Extracted entries>
────────────────────

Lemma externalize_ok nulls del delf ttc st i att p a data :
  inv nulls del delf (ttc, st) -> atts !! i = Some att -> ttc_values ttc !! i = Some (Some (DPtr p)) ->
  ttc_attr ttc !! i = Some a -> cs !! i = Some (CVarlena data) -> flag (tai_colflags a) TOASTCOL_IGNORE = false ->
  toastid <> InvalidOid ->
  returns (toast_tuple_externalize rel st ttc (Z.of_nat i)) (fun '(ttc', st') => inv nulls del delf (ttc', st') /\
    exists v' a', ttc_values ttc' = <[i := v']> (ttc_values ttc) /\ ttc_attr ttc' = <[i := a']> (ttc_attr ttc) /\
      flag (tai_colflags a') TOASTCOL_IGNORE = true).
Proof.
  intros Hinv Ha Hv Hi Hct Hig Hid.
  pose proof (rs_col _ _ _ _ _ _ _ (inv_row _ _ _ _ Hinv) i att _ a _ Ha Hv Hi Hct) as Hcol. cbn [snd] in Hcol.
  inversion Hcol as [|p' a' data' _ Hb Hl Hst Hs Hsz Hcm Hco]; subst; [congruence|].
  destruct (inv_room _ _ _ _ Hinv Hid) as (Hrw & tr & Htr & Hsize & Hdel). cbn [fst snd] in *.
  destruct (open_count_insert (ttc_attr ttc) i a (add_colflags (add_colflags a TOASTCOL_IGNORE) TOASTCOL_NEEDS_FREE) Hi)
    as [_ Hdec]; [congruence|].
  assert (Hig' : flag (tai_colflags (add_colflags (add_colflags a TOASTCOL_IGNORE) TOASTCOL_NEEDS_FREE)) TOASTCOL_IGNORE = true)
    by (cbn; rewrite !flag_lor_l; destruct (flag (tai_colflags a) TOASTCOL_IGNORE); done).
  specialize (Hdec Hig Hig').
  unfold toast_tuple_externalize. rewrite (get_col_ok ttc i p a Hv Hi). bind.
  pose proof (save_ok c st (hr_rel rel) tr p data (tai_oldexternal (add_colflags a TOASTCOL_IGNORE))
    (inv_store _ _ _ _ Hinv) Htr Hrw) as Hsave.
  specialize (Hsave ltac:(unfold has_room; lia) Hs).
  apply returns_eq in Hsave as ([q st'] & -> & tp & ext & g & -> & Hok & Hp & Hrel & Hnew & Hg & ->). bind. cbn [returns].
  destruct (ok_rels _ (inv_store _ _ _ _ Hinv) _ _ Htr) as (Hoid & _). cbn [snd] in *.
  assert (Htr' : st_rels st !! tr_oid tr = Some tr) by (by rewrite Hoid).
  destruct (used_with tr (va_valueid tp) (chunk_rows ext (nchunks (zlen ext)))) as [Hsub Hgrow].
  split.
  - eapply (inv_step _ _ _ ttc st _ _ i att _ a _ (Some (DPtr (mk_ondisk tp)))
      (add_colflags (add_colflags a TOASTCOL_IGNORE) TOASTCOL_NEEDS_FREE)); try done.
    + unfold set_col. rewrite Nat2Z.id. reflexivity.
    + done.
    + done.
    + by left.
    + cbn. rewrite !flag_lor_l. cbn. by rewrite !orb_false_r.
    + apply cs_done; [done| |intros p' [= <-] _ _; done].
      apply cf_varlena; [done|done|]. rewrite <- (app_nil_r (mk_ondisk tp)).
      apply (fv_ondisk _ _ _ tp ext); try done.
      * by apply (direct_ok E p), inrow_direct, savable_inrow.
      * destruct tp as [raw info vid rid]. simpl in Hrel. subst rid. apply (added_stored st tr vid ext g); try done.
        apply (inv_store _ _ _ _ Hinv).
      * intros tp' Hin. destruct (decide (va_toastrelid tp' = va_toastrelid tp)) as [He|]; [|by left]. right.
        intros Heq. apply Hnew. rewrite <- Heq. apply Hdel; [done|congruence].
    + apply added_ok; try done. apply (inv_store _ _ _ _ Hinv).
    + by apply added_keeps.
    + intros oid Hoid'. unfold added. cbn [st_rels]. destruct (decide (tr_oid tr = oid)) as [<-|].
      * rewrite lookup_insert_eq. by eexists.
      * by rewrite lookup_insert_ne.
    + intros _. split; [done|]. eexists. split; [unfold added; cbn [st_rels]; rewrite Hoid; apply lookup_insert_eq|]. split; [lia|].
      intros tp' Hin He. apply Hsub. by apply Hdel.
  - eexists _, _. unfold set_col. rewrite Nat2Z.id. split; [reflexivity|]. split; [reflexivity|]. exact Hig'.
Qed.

────────────────────

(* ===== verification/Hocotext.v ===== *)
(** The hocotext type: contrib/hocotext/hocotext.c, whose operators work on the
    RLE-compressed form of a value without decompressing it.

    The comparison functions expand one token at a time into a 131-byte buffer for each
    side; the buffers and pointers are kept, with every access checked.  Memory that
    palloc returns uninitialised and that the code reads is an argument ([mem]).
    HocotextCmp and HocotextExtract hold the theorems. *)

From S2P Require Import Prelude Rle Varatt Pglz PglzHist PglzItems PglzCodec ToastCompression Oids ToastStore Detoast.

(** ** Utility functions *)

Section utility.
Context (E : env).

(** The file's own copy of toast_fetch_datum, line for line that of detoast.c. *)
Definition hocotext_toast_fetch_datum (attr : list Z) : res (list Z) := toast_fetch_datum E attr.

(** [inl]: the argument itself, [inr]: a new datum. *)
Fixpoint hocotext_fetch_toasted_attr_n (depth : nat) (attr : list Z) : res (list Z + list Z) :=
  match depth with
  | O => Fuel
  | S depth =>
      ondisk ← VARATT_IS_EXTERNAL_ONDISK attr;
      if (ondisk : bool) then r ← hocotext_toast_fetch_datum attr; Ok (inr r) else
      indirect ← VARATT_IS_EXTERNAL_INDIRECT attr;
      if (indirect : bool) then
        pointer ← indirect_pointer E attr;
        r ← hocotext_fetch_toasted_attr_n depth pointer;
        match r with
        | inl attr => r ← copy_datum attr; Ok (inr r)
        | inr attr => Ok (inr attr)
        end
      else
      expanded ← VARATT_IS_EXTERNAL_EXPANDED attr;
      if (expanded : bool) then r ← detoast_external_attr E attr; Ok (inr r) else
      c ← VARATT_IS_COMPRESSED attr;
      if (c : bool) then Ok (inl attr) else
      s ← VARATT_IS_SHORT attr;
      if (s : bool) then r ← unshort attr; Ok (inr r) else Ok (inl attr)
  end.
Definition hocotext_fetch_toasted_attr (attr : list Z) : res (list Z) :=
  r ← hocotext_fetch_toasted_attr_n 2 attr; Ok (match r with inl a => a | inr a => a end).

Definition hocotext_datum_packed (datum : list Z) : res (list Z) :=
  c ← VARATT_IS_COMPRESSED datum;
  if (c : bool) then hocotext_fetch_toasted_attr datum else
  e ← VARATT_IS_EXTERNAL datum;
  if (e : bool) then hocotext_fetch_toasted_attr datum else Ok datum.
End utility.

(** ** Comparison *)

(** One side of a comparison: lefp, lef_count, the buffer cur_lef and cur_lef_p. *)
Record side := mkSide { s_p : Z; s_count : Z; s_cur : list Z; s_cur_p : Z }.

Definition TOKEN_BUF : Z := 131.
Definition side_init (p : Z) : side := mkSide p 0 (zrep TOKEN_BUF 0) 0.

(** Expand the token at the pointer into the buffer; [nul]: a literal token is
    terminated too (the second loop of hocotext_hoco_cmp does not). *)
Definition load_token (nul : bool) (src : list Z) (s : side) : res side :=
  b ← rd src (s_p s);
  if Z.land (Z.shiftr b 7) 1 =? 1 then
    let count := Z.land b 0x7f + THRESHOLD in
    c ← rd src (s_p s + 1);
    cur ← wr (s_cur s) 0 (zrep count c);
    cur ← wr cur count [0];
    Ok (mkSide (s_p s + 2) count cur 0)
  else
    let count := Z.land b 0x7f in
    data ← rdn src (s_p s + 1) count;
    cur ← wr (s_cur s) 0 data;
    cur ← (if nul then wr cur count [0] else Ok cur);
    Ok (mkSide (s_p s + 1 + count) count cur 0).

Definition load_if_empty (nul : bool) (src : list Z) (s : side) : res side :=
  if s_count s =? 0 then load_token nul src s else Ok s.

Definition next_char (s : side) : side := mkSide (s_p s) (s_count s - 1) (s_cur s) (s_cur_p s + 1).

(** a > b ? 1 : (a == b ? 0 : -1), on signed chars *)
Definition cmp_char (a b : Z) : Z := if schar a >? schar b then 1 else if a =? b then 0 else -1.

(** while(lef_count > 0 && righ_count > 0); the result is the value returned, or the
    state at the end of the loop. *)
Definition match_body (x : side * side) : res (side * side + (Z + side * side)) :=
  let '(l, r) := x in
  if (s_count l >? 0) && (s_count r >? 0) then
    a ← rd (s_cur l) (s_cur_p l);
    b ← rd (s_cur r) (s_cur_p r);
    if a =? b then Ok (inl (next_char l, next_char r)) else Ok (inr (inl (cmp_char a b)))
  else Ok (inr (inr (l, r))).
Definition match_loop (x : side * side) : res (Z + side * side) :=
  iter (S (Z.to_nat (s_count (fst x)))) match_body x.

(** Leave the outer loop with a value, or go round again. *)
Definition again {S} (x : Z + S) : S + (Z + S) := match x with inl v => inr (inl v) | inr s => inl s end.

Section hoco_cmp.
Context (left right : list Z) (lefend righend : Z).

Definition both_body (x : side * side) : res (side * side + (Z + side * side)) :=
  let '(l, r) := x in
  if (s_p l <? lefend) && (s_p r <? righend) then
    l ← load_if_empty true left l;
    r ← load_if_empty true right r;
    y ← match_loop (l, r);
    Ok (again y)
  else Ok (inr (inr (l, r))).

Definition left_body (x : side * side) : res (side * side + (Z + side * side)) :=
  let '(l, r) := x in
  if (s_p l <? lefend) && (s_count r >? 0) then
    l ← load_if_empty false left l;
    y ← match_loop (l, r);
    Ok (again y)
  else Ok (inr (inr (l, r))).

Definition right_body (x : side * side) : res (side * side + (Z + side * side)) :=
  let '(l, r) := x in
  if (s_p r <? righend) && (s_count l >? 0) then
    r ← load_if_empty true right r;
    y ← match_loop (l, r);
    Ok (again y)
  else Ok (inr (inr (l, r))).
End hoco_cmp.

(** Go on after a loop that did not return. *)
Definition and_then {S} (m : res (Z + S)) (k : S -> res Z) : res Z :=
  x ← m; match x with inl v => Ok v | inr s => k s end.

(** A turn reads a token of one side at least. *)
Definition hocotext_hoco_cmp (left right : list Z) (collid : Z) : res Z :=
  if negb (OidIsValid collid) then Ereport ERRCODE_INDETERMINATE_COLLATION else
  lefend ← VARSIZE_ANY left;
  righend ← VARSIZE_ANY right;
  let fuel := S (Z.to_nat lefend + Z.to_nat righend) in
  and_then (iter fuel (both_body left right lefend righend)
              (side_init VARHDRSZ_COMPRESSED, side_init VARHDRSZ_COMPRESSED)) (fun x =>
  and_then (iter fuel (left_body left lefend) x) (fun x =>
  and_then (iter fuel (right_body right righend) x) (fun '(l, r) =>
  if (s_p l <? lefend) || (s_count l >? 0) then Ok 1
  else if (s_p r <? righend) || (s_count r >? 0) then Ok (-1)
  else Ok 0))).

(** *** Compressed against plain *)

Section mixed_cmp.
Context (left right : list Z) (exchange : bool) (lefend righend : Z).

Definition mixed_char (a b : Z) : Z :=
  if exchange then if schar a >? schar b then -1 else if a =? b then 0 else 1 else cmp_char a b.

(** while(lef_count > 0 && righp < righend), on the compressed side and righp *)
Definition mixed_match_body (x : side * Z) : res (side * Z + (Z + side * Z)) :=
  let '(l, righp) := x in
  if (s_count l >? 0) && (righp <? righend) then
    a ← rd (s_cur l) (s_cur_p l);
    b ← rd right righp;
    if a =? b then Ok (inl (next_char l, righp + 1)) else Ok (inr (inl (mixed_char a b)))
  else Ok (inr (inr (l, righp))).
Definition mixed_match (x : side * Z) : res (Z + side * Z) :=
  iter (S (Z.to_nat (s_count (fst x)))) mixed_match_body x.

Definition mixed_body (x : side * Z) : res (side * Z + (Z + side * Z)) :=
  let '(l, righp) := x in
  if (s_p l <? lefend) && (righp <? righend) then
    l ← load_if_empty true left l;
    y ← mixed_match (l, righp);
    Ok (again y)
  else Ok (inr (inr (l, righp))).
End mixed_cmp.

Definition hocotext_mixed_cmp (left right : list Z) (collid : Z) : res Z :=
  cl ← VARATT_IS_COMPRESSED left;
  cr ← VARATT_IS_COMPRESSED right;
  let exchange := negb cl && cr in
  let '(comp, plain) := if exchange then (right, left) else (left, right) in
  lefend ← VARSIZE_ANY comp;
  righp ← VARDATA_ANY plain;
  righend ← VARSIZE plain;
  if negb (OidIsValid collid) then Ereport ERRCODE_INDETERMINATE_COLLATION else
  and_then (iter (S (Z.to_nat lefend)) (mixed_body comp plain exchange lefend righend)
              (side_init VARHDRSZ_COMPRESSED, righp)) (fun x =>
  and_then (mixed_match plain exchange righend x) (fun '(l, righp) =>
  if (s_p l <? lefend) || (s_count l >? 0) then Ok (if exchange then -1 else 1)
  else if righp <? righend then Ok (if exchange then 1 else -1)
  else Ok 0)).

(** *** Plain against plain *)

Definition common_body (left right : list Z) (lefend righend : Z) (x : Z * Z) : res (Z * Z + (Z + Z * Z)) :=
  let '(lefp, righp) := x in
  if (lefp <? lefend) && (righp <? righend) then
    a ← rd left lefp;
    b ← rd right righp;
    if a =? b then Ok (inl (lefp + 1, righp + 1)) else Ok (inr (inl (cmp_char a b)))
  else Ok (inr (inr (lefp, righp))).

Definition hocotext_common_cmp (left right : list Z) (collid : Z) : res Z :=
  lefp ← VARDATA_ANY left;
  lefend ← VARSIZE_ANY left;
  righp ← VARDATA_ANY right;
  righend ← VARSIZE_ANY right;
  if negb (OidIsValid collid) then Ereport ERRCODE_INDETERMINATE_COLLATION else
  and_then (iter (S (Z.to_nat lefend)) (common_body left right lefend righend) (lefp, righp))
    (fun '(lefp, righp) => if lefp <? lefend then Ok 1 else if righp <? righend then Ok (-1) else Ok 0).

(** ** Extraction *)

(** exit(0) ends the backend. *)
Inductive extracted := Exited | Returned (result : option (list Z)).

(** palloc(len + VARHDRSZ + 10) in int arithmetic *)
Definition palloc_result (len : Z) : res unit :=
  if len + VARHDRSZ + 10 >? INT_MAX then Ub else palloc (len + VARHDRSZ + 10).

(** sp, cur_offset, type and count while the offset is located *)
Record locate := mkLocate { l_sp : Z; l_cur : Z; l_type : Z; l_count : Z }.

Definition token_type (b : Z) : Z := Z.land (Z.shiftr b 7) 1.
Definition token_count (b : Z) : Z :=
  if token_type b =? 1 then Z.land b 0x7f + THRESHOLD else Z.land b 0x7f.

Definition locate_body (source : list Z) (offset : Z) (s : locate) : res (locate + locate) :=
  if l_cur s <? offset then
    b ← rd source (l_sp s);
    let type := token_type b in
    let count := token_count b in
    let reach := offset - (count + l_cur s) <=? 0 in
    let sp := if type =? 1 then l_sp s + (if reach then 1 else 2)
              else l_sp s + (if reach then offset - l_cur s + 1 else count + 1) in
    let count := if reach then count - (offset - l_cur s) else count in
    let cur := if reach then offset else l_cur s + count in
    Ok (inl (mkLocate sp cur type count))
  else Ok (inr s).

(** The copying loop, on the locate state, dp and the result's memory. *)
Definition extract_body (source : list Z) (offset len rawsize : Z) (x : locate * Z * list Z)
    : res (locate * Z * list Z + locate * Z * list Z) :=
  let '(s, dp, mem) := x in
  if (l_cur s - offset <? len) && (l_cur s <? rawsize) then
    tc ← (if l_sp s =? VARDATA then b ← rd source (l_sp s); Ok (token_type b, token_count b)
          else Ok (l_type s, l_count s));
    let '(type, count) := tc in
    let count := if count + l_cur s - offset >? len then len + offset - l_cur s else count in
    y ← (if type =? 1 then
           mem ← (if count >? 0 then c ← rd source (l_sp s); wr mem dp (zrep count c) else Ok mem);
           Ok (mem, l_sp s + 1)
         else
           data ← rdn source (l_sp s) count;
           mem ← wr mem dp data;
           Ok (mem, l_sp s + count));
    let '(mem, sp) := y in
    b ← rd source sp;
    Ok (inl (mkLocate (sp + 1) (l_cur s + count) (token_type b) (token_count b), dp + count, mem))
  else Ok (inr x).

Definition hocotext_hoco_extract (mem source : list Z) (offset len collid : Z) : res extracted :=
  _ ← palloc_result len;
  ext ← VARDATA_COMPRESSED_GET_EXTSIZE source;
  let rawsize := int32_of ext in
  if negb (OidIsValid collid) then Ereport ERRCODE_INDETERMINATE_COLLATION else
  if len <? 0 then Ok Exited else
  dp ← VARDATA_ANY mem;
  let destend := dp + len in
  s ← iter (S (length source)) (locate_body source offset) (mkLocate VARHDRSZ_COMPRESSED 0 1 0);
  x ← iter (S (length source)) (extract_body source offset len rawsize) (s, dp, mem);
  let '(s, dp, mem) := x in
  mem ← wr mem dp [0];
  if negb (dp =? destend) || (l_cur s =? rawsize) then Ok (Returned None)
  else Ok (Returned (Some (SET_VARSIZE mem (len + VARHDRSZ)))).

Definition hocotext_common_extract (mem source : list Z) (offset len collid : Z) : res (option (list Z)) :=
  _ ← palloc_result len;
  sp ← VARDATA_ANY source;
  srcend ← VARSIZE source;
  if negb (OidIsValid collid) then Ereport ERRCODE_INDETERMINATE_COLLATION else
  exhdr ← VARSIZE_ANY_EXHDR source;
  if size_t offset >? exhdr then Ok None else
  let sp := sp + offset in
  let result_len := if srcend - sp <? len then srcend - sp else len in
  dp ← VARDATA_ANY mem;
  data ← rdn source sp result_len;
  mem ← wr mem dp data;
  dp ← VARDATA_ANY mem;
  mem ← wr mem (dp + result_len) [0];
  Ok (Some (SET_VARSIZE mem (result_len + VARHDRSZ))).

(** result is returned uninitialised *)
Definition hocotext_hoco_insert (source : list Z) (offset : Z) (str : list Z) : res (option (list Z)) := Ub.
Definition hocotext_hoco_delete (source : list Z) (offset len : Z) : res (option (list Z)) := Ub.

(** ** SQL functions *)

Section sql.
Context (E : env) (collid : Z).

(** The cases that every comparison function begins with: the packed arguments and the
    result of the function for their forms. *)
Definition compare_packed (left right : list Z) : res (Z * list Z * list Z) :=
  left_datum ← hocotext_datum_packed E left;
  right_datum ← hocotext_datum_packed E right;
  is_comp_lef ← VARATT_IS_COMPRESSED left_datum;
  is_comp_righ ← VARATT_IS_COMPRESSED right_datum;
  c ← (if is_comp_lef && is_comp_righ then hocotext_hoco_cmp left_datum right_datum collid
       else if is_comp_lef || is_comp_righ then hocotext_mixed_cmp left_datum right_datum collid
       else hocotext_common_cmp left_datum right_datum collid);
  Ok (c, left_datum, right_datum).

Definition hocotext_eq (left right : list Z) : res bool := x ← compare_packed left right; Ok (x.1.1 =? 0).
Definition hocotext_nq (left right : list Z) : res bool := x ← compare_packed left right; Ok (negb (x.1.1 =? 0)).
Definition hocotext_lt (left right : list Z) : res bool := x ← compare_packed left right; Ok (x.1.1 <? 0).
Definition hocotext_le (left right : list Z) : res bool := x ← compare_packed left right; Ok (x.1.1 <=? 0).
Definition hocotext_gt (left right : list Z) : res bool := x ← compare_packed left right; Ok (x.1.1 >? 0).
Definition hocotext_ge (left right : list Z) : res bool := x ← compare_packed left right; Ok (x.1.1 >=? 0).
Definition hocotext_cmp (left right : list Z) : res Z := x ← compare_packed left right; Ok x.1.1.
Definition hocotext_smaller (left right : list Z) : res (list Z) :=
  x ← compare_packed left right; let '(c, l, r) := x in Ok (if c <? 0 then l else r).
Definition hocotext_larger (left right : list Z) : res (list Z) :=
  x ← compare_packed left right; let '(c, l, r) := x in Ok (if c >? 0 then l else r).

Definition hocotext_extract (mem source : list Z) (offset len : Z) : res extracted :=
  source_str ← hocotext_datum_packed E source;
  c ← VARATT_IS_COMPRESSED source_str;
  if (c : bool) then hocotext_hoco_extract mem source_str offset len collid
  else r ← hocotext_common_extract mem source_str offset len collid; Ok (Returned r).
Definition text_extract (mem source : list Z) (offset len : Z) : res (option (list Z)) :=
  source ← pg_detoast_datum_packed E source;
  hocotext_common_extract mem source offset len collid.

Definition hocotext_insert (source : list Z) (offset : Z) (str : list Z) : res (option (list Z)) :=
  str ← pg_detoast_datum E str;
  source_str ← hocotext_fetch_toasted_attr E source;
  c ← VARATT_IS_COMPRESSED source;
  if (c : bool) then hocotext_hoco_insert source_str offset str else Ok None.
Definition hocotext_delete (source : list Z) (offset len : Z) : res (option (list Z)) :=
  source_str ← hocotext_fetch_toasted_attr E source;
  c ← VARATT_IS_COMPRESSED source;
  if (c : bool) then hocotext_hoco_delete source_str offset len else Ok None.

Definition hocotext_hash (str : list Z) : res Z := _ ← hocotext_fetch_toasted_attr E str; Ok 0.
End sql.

────────────────────

Task> Among the entries above, find the line with "y ← mixed_match (l, righp);" and the line with "and_then (iter (S (Z.to_nat lefend)) (mixed_body"; give again exactly these two lines and all lines between them.

Answer box>
    y ← mixed_match (l, righp);
    Ok (again y)
  else Ok (inr (inr (l, righp))).
End mixed_cmp.

Definition hocotext_mixed_cmp (left right : list Z) (collid : Z) : res Z :=
  cl ← VARATT_IS_COMPRESSED left;
  cr ← VARATT_IS_COMPRESSED right;
  let exchange := negb cl && cr in
  let '(comp, plain) := if exchange then (right, left) else (left, right) in
  lefend ← VARSIZE_ANY comp;
  righp ← VARDATA_ANY plain;
  righend ← VARSIZE plain;
  if negb (OidIsValid collid) then Ereport ERRCODE_INDETERMINATE_COLLATION else
  and_then (iter (S (Z.to_nat lefend)) (mixed_body comp plain exchange lefend righend)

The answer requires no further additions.